Nous saluons la libération d’Ali Lmrabet et la restitution de son matériel, mais l’enquête ouverte contre lui pour ‘diffusion présumée de contenus numériques jugés diffamatoires’ doit être abandonnée. Les autorités marocaines doivent clore ce dossier sans délai.

Oussama Bouagila
Directeur du bureau Afrique du Nord de RSF

Ali Lmrabet a été interpellé le 12 juillet à son arrivée à l’aéroport de Tanger, avant d’être transféré à Casablanca pour une garde à vue. Le procureur du Roi a confirmé sa remise en liberté après son audition, restituant deux ordinateurs, un disque dur externe et un téléphone portable saisis lors de son arrestation.

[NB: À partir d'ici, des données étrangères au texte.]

(* ===== verification/UdpTransfer.v ===== *)
(** * Problems sent to another process

    A wrapper saved in one process and loaded in another runs there on the same
    version of its library; a load that fails leaves a wrapper whose copies
    are unusable; copies forget the hash they were loaded with. *)
From Stdlib Require Import Strings.Byte.
From S2P Require Import Prelude Sha256Spec Doubles LruCache HashCache LibLoader UdpRegistry Pagmo.
From S2P Require Import UdpVersions UdpTheorems UdpWrapper UdpScenario.

Section Transfer.
Context {UC : UdpCode} {CL : UdpClasses} {N : Type}.

Abbreviation registry := (udp_registry N).
Abbreviation shared := (shared (N := N)).
Abbreviation thread_event := (thread_event (N := N)).

(** ** Saving

    [wrapper_save] in thread [t], with what the other threads of its process do
    ([es1] while it has the library's file but not yet the hash, [es2] before it
    stores the object). *)
Definition saves (t : nat) (w : udp_dll_wrapper) (s : shared) (es1 es2 : list thread_event)
    (ar : list archive_item) : Prop :=
  ∃ file s1 s2 hash s3 s4 r,
    hash_begins t w.(_libFileName) s = (Ret file, s1) ∧
    thread_run s1 es1 s2 ∧ Forall (λ e, thread_of e ≠ t) es1 ∧
    match file with
    | None => hash = None ∧ s3 = s2
    | Some _ => hash_ends t s2 = (Ret hash, s3)
    end ∧
    thread_run s3 es2 s4 ∧ Forall (λ e, thread_of e ≠ t) es2 ∧
    save_fields w hash s4.(reg) = (Ret ar, r).

(** What [save_fields] writes. *)
Lemma save_fields_items w hash (r r' : registry) ar :
  save_fields w hash r = (Ret ar, r') →
  ∃ p, ar = [ArString (default w.(_libFileHash) hash); ArString w.(_libFileName); ArPointer p] ∧
    (p = None ↔ w.(_udpPtr) = None).
Proof.
  intros (p & r2 & Ep & [= <- <-])%bind_ret_inv. exists p. split; [by destruct hash|].
  destruct (_udpPtr w) as [q|].
  - by apply bind_ret_inv in Ep as (image & r3 & _ & [= <- <-]).
  - by injection Ep as <- <-.
Qed.

(** Without the others it is [wrapper_save]. *)
Lemma saves_alone t w (r r' : registry) ar :
  wrapper_save w r = (Ret ar, r') → saves t w {| reg := r; between := ∅; unordered := ∅ |} [] [] ar.
Proof.
  intros (hash & r1 & (file & r0 & Ef & Eh)%bind_ret_inv & Es)%bind_ret_inv.
  set (u := (∅ ∖ {[t]} : gset nat)). assert (u ⊆ {[t]}) as Hu by set_solver.
  assert (hash_begins t w.(_libFileName) {| reg := r; between := ∅; unordered := ∅ |} =
    (Ret file, match file with
     | None => {| reg := r0; between := ∅; unordered := u |}
     | Some f => {| reg := r0; between := <[t := (w.(_libFileName), f)]> ∅; unordered := {[t]} ∪ u |}
     end)) as Eb.
  { unfold hash_begins. rewrite bind_run. unfold synchronize, modify. rewrite bind_run. unfold on_reg, zoom.
    cbn [reg set_unordered]. rewrite Ef. destruct file as [f|]; [|done]. rewrite bind_run, access_run.
    cbn [unordered set_unordered set_reg]. fold u. by rewrite decide_True. }
  destruct file as [f|].
  - do 7 eexists. split; [exact Eb|]. split; [apply thread_nil|]. split; [done|].
    split; [|split; [apply thread_nil|split; [done|]]].
    + unfold hash_ends. rewrite bind_run. cbn [get_state between]. rewrite lookup_insert_eq, bind_run.
      unfold on_reg, zoom. cbn [reg]. rewrite Eh. reflexivity.
    + exact Es.
  - injection Eh as <- <-. do 7 eexists. split; [exact Eb|]. split; [apply thread_nil|]. split; [done|].
    split; [done|]. split; [apply thread_nil|]. split; [done|]. exact Es.
Qed.

(** The other threads leave the file of a thread that is between the parts. *)
Lemma others_between t e es (s s' : shared) :
  shared_ok s → s.(between) !! t = Some e → thread_run s es s' → Forall (λ e, thread_of e ≠ t) es →
  s'.(between) !! t = Some e.
Proof.
  intros Hs Ht Hrun. revert Hs Ht. induction Hrun as [|s ev res s1 es s2 Hok He Hres Hrun IH]; intros Hs Ht; [done|].
  intros [Hne Hes]%Forall_cons_1. apply IH; [| |done].
  - apply (thread_run_ok s [ev] s1); [|done]. by eapply thread_cons; [..|apply thread_nil].
  - rewrite (thread_exec_between ev s s1 res t Hs Hok He Hres Hne). exact Ht.
Qed.

(** What [wrapper_save] writes for a wrapper whose library's file can be read. *)
Lemma save_hash t (w : udp_dll_wrapper) (s : shared) es1 es2 f ar :
  shared_ok s → s.(between) !! t = None → plain w.(_libFileName) → lib_file w.(_libFileName) s.(reg) = Some f →
  _get_lib_path w.(_libFileName) s.(reg) ∉ s.(reg).(_os).(read_denied) →
  saves t w s es1 es2 ar →
  ∃ p, ar = [ArString (sha256_hex f); ArString w.(_libFileName); ArPointer p] ∧
    (p = None ↔ w.(_udpPtr) = None).
Proof.
  intros Hs Ht Hn Hf Hread (file & s1 & s2 & hash & s3 & s4 & r & Eb & Hrun1 & Ho1 & Ee & _ & _ & Es).
  destruct (hash_begins_ok t w.(_libFileName) s Hs (conj Ht Hn))
    as [(file' & s1' & E & Hs1 & _ & Hb1)|[(x & s' & E & _)|(s' & E & _)]]; rewrite E in Eb; [|done..].
  injection Eb as -> ->.
  assert (file = Some f) as -> by exact (hash_begins_reads _ _ _ _ _ _ Hs Hf Hread E).
  cbn in Hb1. pose proof (others_between t _ es1 s1 s2 Hs1 Hb1 Hrun1 Ho1) as Hb2.
  destruct (hash_ends_ok t _ f s2 (thread_run_ok _ _ _ Hrun1 Hs1) Hb2) as (s3' & Eh & _).
  rewrite Ee in Eh. injection Eh as -> ->. by apply save_fields_items in Es.
Qed.

(** ** Loading *)

(** [load_fields] case by case. *)
Lemma load_fields_run ar (w : udp_dll_wrapper) (r : registry) :
  load_fields (ar, (w, r)) =
  match ar with
  | ArString h :: ArString n :: ar2 =>
      let w1 := set_name n (set_hash h w) in
      match initialize_udp n (Some h) r with
      | (Ret _, r1) =>
          match ar2 with
          | ArPointer None :: ar3 => (Ret tt, (ar3, (set_ptr None w1, r1)))
          | ArPointer (Some b) :: ar3 =>
              match restore_udp r1.(_os).(loaded) b with
              | Ret p => (Ret tt, (ar3, (set_ptr (Some p) w1, r1)))
              | Throw e => (Throw e, (ar3, (w1, r1)))
              | Crash c => (Crash c, (ar3, (w1, r1)))
              end
          | _ => (Throw stream_error, (ar2, (w1, r1)))
          end
      | (Throw e, r1) => (Throw e, (ar2, (w1, r1)))
      | (Crash c, r1) => (Crash c, (ar2, (w1, r1)))
      end
  | ArString h :: ar1 => (Throw stream_error, (ar1, (set_hash h w, r)))
  | _ => (Throw stream_error, (ar, (w, r)))
  end.
Proof.
  destruct ar as [|[h|x] [|[n|y] ar2]]; try done.
  unfold load_fields, on_object, on_registry, on_this, read_string. m_eval.
  destruct (initialize_udp n (Some h) r) as [[[]|e|c] r1]; [|done..].
  unfold read_pointer. m_eval. destruct ar2 as [|[z|[b|]] ar3]; m_eval; try done.
  by destruct (restore_udp _ b).
Qed.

Cependant, l’enquête se poursuit, avec des expertises techniques prévues avant toute décision définitive.

Le journaliste a réagi avec fermeté : « Je ne fais que du journalisme, conforme aux standards internationaux. Je n’ai jamais été condamné pour diffamation, ni en France, ni en Espagne, ni au Maroc. Mon travail dérange certaines structures étatiques ou sécuritaires, mais c’est mon métier. »

Son épouse, Laura Feliu, a également réagi : « Cette arrestation était illégale et contraire au droit marocain, car les faits reprochés auraient été commis hors du territoire. Nous espérons un classement définitif du dossier pour que mon mari puisse retrouver une liberté totale. »

Ali Lmrabet, figure du journalisme critique au Maroc, avait déjà été placé en garde à vue en 2003 et 2005, et condamné à des peines de prison pour ses prises de position. Son arrestation récente intervient dans un contexte où le pays se classe 105e sur 180 au Classement mondial de la liberté de la presse 2026 de RSF.